● **Records to use**
━━━━━━━━

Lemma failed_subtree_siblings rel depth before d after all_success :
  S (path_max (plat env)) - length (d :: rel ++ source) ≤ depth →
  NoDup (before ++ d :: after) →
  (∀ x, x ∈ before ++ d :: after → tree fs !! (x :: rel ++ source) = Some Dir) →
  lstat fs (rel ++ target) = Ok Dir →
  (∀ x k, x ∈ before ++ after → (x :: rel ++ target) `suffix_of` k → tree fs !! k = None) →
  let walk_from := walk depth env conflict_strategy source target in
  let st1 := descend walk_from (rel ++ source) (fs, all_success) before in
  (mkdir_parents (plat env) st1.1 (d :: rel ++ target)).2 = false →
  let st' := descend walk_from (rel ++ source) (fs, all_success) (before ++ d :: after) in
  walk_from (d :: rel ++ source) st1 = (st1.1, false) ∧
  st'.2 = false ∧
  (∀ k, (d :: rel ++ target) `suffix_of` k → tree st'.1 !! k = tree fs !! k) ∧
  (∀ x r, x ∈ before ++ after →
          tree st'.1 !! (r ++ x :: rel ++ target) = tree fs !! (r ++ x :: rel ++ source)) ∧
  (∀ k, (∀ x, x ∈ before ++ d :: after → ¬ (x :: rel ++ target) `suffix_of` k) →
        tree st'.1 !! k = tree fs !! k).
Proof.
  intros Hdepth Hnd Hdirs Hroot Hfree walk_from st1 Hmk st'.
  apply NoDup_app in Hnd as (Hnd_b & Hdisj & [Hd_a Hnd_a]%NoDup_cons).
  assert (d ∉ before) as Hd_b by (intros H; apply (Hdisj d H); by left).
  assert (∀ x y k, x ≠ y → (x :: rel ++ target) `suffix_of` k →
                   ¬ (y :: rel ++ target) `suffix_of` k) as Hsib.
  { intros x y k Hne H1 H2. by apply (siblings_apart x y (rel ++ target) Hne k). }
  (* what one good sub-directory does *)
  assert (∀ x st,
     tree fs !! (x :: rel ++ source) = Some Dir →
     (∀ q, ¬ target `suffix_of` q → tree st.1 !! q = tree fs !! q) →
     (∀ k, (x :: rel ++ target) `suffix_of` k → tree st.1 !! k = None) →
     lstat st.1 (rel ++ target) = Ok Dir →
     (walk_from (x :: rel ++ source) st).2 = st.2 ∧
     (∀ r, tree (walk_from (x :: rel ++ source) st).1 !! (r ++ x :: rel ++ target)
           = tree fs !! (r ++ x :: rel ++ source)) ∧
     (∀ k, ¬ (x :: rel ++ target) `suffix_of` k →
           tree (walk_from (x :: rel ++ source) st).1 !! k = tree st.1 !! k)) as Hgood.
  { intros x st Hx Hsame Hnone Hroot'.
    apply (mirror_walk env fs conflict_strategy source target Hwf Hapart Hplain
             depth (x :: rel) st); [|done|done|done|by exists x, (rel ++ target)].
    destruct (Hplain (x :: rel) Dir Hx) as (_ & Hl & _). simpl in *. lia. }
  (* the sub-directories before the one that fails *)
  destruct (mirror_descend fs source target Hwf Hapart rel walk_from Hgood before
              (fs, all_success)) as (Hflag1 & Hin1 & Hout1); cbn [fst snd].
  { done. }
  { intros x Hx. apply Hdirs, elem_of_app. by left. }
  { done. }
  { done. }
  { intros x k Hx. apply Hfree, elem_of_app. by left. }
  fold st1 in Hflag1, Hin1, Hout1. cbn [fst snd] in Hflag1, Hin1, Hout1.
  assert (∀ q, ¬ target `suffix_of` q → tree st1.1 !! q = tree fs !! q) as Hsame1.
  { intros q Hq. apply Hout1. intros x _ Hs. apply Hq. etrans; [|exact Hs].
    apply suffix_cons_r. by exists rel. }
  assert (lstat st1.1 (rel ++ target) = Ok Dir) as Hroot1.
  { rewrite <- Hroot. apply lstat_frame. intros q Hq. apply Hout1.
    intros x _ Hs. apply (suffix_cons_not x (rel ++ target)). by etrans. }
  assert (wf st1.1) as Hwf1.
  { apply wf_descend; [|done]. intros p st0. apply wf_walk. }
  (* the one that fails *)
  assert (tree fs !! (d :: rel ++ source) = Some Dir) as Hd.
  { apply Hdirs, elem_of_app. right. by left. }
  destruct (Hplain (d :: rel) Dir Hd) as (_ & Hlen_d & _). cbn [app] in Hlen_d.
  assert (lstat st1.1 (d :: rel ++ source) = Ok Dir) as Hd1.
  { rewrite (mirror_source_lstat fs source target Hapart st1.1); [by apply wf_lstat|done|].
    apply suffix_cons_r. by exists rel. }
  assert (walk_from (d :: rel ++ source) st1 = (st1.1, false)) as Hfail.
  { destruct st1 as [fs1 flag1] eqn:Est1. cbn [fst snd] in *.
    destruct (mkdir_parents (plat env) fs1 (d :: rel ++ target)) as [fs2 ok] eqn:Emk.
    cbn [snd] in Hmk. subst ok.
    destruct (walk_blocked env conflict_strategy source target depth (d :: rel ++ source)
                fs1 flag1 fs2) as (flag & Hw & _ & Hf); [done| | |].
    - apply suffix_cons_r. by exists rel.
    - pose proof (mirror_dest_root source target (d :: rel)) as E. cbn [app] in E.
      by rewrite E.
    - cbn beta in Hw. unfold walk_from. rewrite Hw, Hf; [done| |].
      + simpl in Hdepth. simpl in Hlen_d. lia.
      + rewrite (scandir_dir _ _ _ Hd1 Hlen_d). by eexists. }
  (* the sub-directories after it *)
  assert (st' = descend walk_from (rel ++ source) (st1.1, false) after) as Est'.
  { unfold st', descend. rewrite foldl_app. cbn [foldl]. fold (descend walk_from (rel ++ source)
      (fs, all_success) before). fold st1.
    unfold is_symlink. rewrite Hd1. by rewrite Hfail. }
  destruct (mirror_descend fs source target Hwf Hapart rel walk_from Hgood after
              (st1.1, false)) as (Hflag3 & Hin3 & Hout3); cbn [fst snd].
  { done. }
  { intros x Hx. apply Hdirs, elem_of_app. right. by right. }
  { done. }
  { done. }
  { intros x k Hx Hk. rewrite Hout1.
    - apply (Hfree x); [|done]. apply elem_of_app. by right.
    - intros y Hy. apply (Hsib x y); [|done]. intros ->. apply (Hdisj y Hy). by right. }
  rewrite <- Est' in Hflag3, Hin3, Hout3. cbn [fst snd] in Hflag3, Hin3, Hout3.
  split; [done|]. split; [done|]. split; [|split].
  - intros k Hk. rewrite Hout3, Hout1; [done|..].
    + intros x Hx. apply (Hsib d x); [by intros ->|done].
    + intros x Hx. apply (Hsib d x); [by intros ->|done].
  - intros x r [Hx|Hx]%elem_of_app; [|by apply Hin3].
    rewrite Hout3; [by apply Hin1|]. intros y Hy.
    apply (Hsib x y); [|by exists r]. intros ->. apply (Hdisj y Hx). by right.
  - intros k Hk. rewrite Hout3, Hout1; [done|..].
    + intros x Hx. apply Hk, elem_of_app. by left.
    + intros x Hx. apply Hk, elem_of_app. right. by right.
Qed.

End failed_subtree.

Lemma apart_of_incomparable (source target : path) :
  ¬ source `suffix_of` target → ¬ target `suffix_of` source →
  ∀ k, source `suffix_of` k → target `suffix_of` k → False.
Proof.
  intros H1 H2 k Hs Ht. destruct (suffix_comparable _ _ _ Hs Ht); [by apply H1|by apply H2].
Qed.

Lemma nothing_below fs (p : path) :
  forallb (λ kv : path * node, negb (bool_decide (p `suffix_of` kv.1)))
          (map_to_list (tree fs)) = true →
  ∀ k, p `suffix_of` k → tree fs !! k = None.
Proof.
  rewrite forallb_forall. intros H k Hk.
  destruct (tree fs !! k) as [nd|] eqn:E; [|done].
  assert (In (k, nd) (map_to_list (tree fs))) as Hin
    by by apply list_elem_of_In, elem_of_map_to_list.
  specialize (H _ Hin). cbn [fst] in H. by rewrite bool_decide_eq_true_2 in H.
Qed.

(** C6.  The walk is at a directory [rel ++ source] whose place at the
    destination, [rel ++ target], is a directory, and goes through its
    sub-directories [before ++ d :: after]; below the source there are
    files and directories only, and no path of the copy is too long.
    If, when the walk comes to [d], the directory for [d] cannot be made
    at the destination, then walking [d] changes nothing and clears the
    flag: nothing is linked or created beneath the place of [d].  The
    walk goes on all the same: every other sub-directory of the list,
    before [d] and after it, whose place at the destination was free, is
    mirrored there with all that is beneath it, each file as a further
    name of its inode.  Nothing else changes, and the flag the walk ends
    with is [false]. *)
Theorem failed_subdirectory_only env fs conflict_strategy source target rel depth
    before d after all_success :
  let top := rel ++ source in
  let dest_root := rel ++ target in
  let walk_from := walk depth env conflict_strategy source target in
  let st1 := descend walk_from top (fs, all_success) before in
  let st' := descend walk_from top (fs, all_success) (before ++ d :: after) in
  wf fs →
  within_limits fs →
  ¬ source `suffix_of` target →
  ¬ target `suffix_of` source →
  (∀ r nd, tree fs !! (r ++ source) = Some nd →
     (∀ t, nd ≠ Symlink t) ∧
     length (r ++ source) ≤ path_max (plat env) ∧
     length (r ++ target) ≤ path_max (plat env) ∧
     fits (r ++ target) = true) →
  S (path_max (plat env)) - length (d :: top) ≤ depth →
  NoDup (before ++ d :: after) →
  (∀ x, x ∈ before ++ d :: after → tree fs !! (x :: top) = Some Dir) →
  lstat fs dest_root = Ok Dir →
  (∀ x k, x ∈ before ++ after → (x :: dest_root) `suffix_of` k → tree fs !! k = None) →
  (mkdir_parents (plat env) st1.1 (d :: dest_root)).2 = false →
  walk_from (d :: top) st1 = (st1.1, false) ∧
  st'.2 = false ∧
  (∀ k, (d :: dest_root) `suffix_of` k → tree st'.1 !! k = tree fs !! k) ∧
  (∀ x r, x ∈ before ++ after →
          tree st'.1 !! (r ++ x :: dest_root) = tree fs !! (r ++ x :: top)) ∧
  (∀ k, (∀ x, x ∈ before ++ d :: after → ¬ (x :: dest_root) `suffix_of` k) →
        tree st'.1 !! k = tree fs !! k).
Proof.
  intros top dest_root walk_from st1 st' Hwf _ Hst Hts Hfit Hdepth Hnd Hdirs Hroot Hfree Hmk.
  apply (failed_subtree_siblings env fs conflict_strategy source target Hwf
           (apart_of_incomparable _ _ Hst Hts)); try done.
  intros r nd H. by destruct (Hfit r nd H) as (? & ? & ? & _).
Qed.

━━━━━━━━

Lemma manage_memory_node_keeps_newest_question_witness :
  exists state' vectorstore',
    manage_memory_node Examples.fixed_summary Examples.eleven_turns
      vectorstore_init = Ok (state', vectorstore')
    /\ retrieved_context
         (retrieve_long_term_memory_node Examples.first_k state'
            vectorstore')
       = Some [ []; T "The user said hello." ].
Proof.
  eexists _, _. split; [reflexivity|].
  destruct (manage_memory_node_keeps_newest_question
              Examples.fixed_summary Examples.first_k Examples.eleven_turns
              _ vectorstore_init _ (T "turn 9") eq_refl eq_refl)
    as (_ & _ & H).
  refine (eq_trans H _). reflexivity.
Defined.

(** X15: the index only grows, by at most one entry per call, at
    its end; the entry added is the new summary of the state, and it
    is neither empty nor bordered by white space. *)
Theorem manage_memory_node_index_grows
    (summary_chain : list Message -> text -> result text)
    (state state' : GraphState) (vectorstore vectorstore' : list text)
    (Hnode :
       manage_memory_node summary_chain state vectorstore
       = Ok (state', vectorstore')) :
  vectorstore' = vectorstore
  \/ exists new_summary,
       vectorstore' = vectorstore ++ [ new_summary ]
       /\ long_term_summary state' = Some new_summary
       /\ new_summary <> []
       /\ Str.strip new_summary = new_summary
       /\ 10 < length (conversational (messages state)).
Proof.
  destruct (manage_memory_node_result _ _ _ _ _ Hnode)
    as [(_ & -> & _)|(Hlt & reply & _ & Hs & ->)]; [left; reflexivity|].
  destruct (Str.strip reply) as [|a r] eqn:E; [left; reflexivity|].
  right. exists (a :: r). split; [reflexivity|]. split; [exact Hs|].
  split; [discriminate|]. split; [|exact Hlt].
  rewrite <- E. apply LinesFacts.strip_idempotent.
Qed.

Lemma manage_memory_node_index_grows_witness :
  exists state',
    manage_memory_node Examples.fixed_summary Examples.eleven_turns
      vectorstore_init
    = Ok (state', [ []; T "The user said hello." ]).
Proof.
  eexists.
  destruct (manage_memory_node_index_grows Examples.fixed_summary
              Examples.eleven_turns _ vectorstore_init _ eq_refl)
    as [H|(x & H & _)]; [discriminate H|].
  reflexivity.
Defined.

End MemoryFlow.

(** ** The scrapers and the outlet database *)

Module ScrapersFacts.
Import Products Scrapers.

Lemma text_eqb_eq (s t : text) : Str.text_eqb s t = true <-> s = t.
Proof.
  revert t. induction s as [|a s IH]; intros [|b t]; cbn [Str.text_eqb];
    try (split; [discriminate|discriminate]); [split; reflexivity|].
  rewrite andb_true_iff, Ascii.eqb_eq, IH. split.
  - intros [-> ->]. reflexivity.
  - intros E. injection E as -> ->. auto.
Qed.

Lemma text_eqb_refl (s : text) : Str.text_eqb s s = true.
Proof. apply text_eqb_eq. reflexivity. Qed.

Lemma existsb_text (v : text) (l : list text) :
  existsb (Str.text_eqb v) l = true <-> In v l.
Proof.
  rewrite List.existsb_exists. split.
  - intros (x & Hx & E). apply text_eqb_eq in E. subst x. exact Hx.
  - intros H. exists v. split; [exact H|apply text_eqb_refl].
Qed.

━━━━━━━━

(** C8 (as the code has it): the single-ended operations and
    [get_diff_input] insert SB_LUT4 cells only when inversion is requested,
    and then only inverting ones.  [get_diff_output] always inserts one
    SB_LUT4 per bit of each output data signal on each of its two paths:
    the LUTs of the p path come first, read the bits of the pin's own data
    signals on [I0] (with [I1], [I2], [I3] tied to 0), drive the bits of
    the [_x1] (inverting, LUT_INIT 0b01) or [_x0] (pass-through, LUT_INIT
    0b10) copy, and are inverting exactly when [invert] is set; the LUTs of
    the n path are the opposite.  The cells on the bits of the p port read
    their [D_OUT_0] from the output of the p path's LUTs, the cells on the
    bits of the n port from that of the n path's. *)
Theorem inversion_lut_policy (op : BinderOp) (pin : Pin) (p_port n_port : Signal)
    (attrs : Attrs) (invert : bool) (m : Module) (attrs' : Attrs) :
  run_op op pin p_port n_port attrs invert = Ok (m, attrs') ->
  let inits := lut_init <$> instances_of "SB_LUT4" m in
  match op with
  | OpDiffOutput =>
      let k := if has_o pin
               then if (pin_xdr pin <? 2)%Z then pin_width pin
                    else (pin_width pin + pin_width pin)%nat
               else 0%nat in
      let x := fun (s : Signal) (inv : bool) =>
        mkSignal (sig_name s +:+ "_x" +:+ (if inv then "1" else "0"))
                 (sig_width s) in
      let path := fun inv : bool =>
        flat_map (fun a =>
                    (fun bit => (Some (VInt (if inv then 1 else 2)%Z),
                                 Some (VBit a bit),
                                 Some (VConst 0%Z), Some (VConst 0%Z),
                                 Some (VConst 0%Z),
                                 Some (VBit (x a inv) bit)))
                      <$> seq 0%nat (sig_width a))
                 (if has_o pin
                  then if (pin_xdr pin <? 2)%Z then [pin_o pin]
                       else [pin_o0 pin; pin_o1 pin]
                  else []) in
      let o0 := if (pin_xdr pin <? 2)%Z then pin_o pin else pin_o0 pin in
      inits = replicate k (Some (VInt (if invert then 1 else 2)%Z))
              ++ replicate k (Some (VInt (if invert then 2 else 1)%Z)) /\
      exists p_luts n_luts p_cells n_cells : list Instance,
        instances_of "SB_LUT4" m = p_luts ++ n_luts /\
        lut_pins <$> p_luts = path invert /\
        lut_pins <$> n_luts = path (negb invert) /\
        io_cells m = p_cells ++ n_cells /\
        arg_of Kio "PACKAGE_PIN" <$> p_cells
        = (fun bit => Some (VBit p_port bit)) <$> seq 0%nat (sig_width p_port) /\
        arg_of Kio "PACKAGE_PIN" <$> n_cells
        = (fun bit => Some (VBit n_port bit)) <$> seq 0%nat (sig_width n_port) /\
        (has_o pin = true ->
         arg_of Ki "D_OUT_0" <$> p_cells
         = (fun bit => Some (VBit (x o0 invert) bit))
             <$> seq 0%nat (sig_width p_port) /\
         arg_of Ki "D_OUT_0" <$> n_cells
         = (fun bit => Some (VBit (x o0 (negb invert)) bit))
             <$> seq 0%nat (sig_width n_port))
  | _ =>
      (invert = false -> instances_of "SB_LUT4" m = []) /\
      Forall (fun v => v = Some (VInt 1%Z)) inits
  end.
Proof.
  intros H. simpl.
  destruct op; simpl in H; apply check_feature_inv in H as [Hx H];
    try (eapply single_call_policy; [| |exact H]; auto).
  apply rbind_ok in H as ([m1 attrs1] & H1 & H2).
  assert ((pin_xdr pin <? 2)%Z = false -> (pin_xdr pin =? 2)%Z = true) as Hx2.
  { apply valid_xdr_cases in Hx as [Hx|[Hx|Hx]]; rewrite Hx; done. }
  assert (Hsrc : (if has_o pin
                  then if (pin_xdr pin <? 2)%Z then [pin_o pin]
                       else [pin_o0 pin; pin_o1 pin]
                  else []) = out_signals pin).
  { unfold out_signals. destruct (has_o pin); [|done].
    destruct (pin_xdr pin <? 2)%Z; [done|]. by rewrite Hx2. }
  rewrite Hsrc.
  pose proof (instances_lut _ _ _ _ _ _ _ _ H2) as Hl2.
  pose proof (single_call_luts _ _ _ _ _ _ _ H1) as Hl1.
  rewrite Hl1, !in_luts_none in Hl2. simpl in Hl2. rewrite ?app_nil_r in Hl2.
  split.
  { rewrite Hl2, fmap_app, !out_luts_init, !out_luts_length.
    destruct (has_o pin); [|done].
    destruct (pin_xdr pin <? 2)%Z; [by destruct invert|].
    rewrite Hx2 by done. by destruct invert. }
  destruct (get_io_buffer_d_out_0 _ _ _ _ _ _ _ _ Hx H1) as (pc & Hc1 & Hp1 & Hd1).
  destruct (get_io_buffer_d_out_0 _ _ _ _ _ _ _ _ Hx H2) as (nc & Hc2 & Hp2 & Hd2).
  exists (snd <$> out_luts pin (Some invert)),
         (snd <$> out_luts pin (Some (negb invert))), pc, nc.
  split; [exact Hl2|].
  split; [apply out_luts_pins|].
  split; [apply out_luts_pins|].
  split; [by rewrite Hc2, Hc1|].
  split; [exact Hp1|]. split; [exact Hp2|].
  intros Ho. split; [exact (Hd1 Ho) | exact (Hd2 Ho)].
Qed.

━━━━━━━━

● **Your goal**
From the entries above, extract only the lines running from the one containing "flat_map (fun a =>" through the one containing "inits = replicate", inclusive.

● **Answer section**
        flat_map (fun a =>
                    (fun bit => (Some (VInt (if inv then 1 else 2)%Z),
                                 Some (VBit a bit),
                                 Some (VConst 0%Z), Some (VConst 0%Z),
                                 Some (VConst 0%Z),
                                 Some (VBit (x a inv) bit)))
                      <$> seq 0%nat (sig_width a))
                 (if has_o pin
                  then if (pin_xdr pin <? 2)%Z then [pin_o pin]
                       else [pin_o0 pin; pin_o1 pin]
                  else []) in
      let o0 := if (pin_xdr pin <? 2)%Z then pin_o pin else pin_o0 pin in
      inits = replicate k (Some (VInt (if invert then 1 else 2)%Z))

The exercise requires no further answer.